◆ What you need to do: Bring together every line in the data that includes "ELiteral".

---

(* ===== verification/CypherMeaning.v ===== *)
(** * What running a query means

    The executor's answer is the meaning of the query or a spent budget, and
    every query over finite graphs has a meaning.  Small queries show the
    definitions at work. *)
From Stdlib Require Import SpecFloat.
From stdpp Require Import pretty.
From S2P Require Import Prelude Keys Model Canonical Schema Governor CypherValue CypherExpr CypherSource CypherOps CypherFunctions CypherEval CypherProject CypherRun CypherSim CypherExec CypherTotal.
Open Scope Z_scope.

Section meaning.
Context {std : Std}.
(** The instants and the identifiers of one execution. *)
Variable clock : nat -> Z.
Variable mints : nat -> option Z * bytes.

(** The run of a query under limits, and its run without any. *)
Definition executed (l : QueryLimits) (now last_instant : Z) (walk fuel : nat) (parameters : gmap bytes value) (clauses : list BoundClause)
    (resolver : VersionResolver) (procedures : ProcedureProvider) : result ExecError (QueryResult * WriteChanges) :=
  (@run_versioned Machine (machine_effects clock mints) _ walk fuel parameters clauses resolver procedures (machine_new l now last_instant)).1.
Definition meaning (walk fuel : nat) (parameters : gmap bytes value) (clauses : list BoundClause)
    (resolver : VersionResolver) (procedures : ProcedureProvider) : result ExecError (QueryResult * WriteChanges) :=
  (@run_versioned Plain (plain_effects mints) _ walk fuel parameters clauses resolver procedures (mkPlain 0)).1.

Lemma executed_meaning l now last_instant walk fuel parameters clauses resolver procedures :
  (forall refspec g, vr_at resolver refspec = Ok g -> label_sets g) ->
  executed l now last_instant walk fuel parameters clauses resolver procedures = meaning walk fuel parameters clauses resolver procedures \/
  exists e, executed l now last_instant walk fuel parameters clauses resolver procedures = Err e /\ limited e.
Proof.
  intros Hat. unfold executed, meaning.
  pose proof (@sim_run_versioned Machine Plain (machine_effects clock mints) (plain_effects mints) _ limited walk walk (le_n walk) (or_intror eq_refl)
    label_sets between within_context (machine_sims clock mints) fuel fuel (le_n fuel) (or_intror eq_refl) parameters resolver procedures Hat clauses
    (machine_new l now last_instant) (mkPlain 0) eq_refl) as H.
  destruct (run_versioned walk fuel parameters clauses resolver procedures (machine_new l now last_instant)) as [[a|e] s].
  - destruct H as (t & -> & _). by left.
  - destruct H as [H|(t & ->)]; [right; by exists e|by left].
Qed.

(** C12: budget, clock and memo never change an answer. Whatever the limits
    and whenever the clock is read, a query gives exactly what it gives on a
    machine without limits and without a memo - rows, error, side effects and
    changes - or it is refused because a budget is spent. *)
Theorem execution_is_meaning l now last_instant walk fuel parameters clauses resolver procedures :
  (forall refspec g, vr_at resolver refspec = Ok g -> label_sets g) ->
  executed l now last_instant walk fuel parameters clauses resolver procedures = meaning walk fuel parameters clauses resolver procedures \/
  exists limit, executed l now last_instant walk fuel parameters clauses resolver procedures = Err (XResourceExceeded limit (mkSpan 0 0)) /\ limit <> ValueDepth.
Proof.
  intros Hat. destruct (executed_meaning l now last_instant walk fuel parameters clauses resolver procedures Hat) as [H|(e & H & limit & -> & Hl)];
    [by left|right]. by exists limit.
Qed.

(** C13: every query over finite graphs ends. A bound query has one meaning,
    which all large enough fuels compute; executed under any limits it answers
    that meaning or is refused because a budget is spent. *)
Theorem query_ends parameters clauses resolver procedures :
  Forall clause_ok clauses -> finite (vr_base resolver) ->
  (forall refspec g, vr_at resolver refspec = Ok g -> finite g /\ label_sets g) ->
  exists walk0 fuel0 answer, answer <> Err XFuel /\
    forall walk fuel, (walk0 <= walk)%nat -> (fuel0 <= fuel)%nat ->
      meaning walk fuel parameters clauses resolver procedures = answer /\
      forall l now last_instant, executed l now last_instant walk fuel parameters clauses resolver procedures = answer \/
        exists limit, executed l now last_instant walk fuel parameters clauses resolver procedures = Err (XResourceExceeded limit (mkSpan 0 0)).
Proof.
  intros Hcs Hb Hat.
  destruct (settles_run_versioned mints parameters resolver procedures (fun r g H => proj1 (Hat r g H)) clauses Hcs Hb (mkPlain 0)) as (w0 & f0 & [r t] & Hr & _ & H).
  exists w0, f0, r. split; [exact Hr|]. intros w f Hw Hf. assert (meaning w f parameters clauses resolver procedures = r) as Hm.
  { exact (f_equal fst (H w f Hw Hf)). }
  split; [exact Hm|]. intros l now last_instant.
  destruct (executed_meaning l now last_instant w f parameters clauses resolver procedures (fun r g H => proj2 (Hat r g H))) as [He|(e & He & limit & -> & _)].
  - left. by rewrite He.
  - right. by exists limit.
Qed.
End meaning.

(** ** Samples *)

#[export] Instance sample_std : Std := {
  std_debug_value := fun _ => []; std_debug_string := fun s => s; std_display_float := fun _ => []; std_powf := fun x _ => x;
  std_parse_float := fun _ => None; std_to_uppercase := fun s => s; std_to_lowercase := fun s => s }.

Definition sp : Span := mkSpan 0 0.
Definition sample_mints (n : nat) : option Z * bytes := (Some (Z.of_nat n), replicate 10 x00).
Definition sample_clock (n : nat) : Z := Z.of_nat n.

Definition sample_node (id label : string) (v : Z) : NodeValue := mkNodeValue (text id) [text label] [(text "v", CInt v)].
Definition sample_rel (id start finish : string) : RelValue := mkRelValue (text id) (text "R") (text start) (text finish) [].

(** A triangle with a tail. *)
Definition sample_graph : MemoryGraph :=
  mkMemory [sample_node "a" "A" 1; sample_node "b" "B" 2; sample_node "c" "B" 2; sample_node "d" "B" 3]
    [sample_rel "ab" "a" "b"; sample_rel "bc" "b" "c"; sample_rel "ca" "c" "a"; sample_rel "cd" "c" "d"] 0.
Definition sample_resolver : VersionResolver := SingleVersion (memory_source sample_graph).

Definition node_pattern (var : Z) (labels : list bytes) : BoundNodePattern := mkNodePattern (Some var) labels None false [] sp.
Definition rel_pattern (len : option VarLength) : BoundRelPattern := mkRelPattern None [text "R"] DOut len None sp.

(** MATCH (x:A)-[:R*]->(y) RETURN y.v AS v *)
Definition sample_query : list BoundClause :=
  [ClMatch false [mkPathPattern None (node_pattern 0 [text "A"]) [(rel_pattern (Some (mkVarLength None None)), node_pattern 1 [])] sp] None None sp;
   ClReturn (mkProjection false [mkItem (EProperty (EVariable 1 sp) (text "v") sp) (text "v") 2] [] None None None [0%nat] false)].

Definition rows_of (r : result ExecError (QueryResult * WriteChanges)) : option (list (list value)) :=
  match r with Ok (q, _) => Some (qr_rows q) | Err _ => None end.

Definition sample_meaning (q : list BoundClause) : option (list (list value)) := rows_of (meaning sample_mints 30 10 ∅ q sample_resolver NoProcedures).

Example sample_walk : sample_meaning sample_query = Some [[CInt 2]; [CInt 2]; [CInt 1]; [CInt 3]].
Proof. vm_compute. reflexivity. Qed.

(** RETURN DISTINCT, ORDER BY, SKIP and LIMIT over UNWIND. *)
Definition unwind (l : list Z) : BoundClause := ClUnwind (EListLiteral (List.map (fun n => ELiteral (LitInteger n) sp) l) sp) 0 sp.
Definition return_x (distinct descending : bool) (skip limit : option Z) : BoundClause :=
  let bound (o : option Z) := option_map (fun n => ELiteral (LitInteger n) sp) o in
  ClReturn (mkProjection distinct [mkItem (EVariable 0 sp) (text "x") 1] [(EVariable 1 sp, descending)] (bound skip) (bound limit) None [0%nat] false).

Example sample_distinct : sample_meaning [unwind [3; 1; 3; 2; 1]; return_x true false None None] = Some [[CInt 1]; [CInt 2]; [CInt 3]].
Proof. vm_compute. reflexivity. Qed.
Example sample_page : sample_meaning [unwind [3; 1; 3; 2; 1]; return_x false true (Some 1) (Some 3)] = Some [[CInt 3]; [CInt 2]; [CInt 1]].
Proof. vm_compute. reflexivity. Qed.

(** count, grouped by the value. *)
Definition count_by : BoundClause :=
  ClReturn (mkProjection false [mkItem (EVariable 0 sp) (text "x") 1; mkItem (EAggregate 7 "count" false None sp) (text "n") 2] [] None None None [0%nat] true).
Example sample_count : sample_meaning [unwind [3; 1; 3]; count_by] = Some [[CInt 3; CInt 2]; [CInt 1; CInt 1]].
Proof. vm_compute. reflexivity. Qed.

(** CREATE (n:N {v: 1}) SET n.v = 2 MATCH (m:N) RETURN m.v: writes are seen by later clauses. *)
Definition literal (n : Z) : BoundExpr := ELiteral (LitInteger n) sp.
Definition created_pattern : BoundPathPattern :=
  mkPathPattern None (mkNodePattern (Some 0) [text "N"] (Some (EMapLiteral [(text "v", literal 1)] sp)) false [] sp) [] sp.
Example sample_write : sample_meaning
  [ClCreate [created_pattern]; ClSet [SetProperty 0 (text "v") (literal 2) sp];
   ClMatch false [mkPathPattern None (node_pattern 1 [text "N"]) [] sp] None None sp;
   ClReturn (mkProjection false [mkItem (EProperty (EVariable 1 sp) (text "v") sp) (text "v") 2] [] None None None [0%nat] false)] = Some [[CInt 2]].
Proof. vm_compute. reflexivity. Qed.

(** Under a budget of three hops the walk is refused. *)
Definition tight : QueryLimits := mkQueryLimits 1000 1000 3 1000 1000 None.
Example sample_refused : executed sample_clock sample_mints tight 0 0 30 10 ∅ sample_query sample_resolver NoProcedures = Err (XResourceExceeded ExpansionSteps sp).
Proof. vm_compute. reflexivity. Qed.
Example sample_allowed : rows_of (executed sample_clock sample_mints default_limits 0 0 30 10 ∅ sample_query sample_resolver NoProcedures) = sample_meaning sample_query.
Proof. vm_compute. reflexivity. Qed.

Lemma sample_at refspec g : vr_at sample_resolver refspec = Ok g -> finite g /\ label_sets g.
Proof. done. Qed.

Lemma execution_is_meaning_witness :
  executed sample_clock sample_mints tight 0 0 30 10 ∅ sample_query sample_resolver NoProcedures = meaning sample_mints 30 10 ∅ sample_query sample_resolver NoProcedures \/
  exists limit, executed sample_clock sample_mints tight 0 0 30 10 ∅ sample_query sample_resolver NoProcedures = Err (XResourceExceeded limit (mkSpan 0 0)) /\ limit <> ValueDepth.
Proof. exact (execution_is_meaning sample_clock sample_mints tight 0 0 30 10 ∅ sample_query sample_resolver NoProcedures (fun r g H => proj2 (sample_at r g H))). Defined.

Lemma query_ends_witness :
  exists walk0 fuel0 answer, answer <> Err XFuel /\
    forall walk fuel, (walk0 <= walk)%nat -> (fuel0 <= fuel)%nat ->
      meaning sample_mints walk fuel ∅ sample_query sample_resolver NoProcedures = answer /\
      forall l now last_instant, executed sample_clock sample_mints l now last_instant walk fuel ∅ sample_query sample_resolver NoProcedures = answer \/
        exists limit, executed sample_clock sample_mints l now last_instant walk fuel ∅ sample_query sample_resolver NoProcedures = Err (XResourceExceeded limit (mkSpan 0 0)).
Proof.
  apply (query_ends sample_clock sample_mints ∅ sample_query sample_resolver NoProcedures); [|apply memory_finite|exact sample_at].
  repeat constructor.
Defined.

---

◆ Output:
Definition unwind (l : list Z) : BoundClause := ClUnwind (EListLiteral (List.map (fun n => ELiteral (LitInteger n) sp) l) sp) 0 sp.
  let bound (o : option Z) := option_map (fun n => ELiteral (LitInteger n) sp) o in
Definition literal (n : Z) : BoundExpr := ELiteral (LitInteger n) sp.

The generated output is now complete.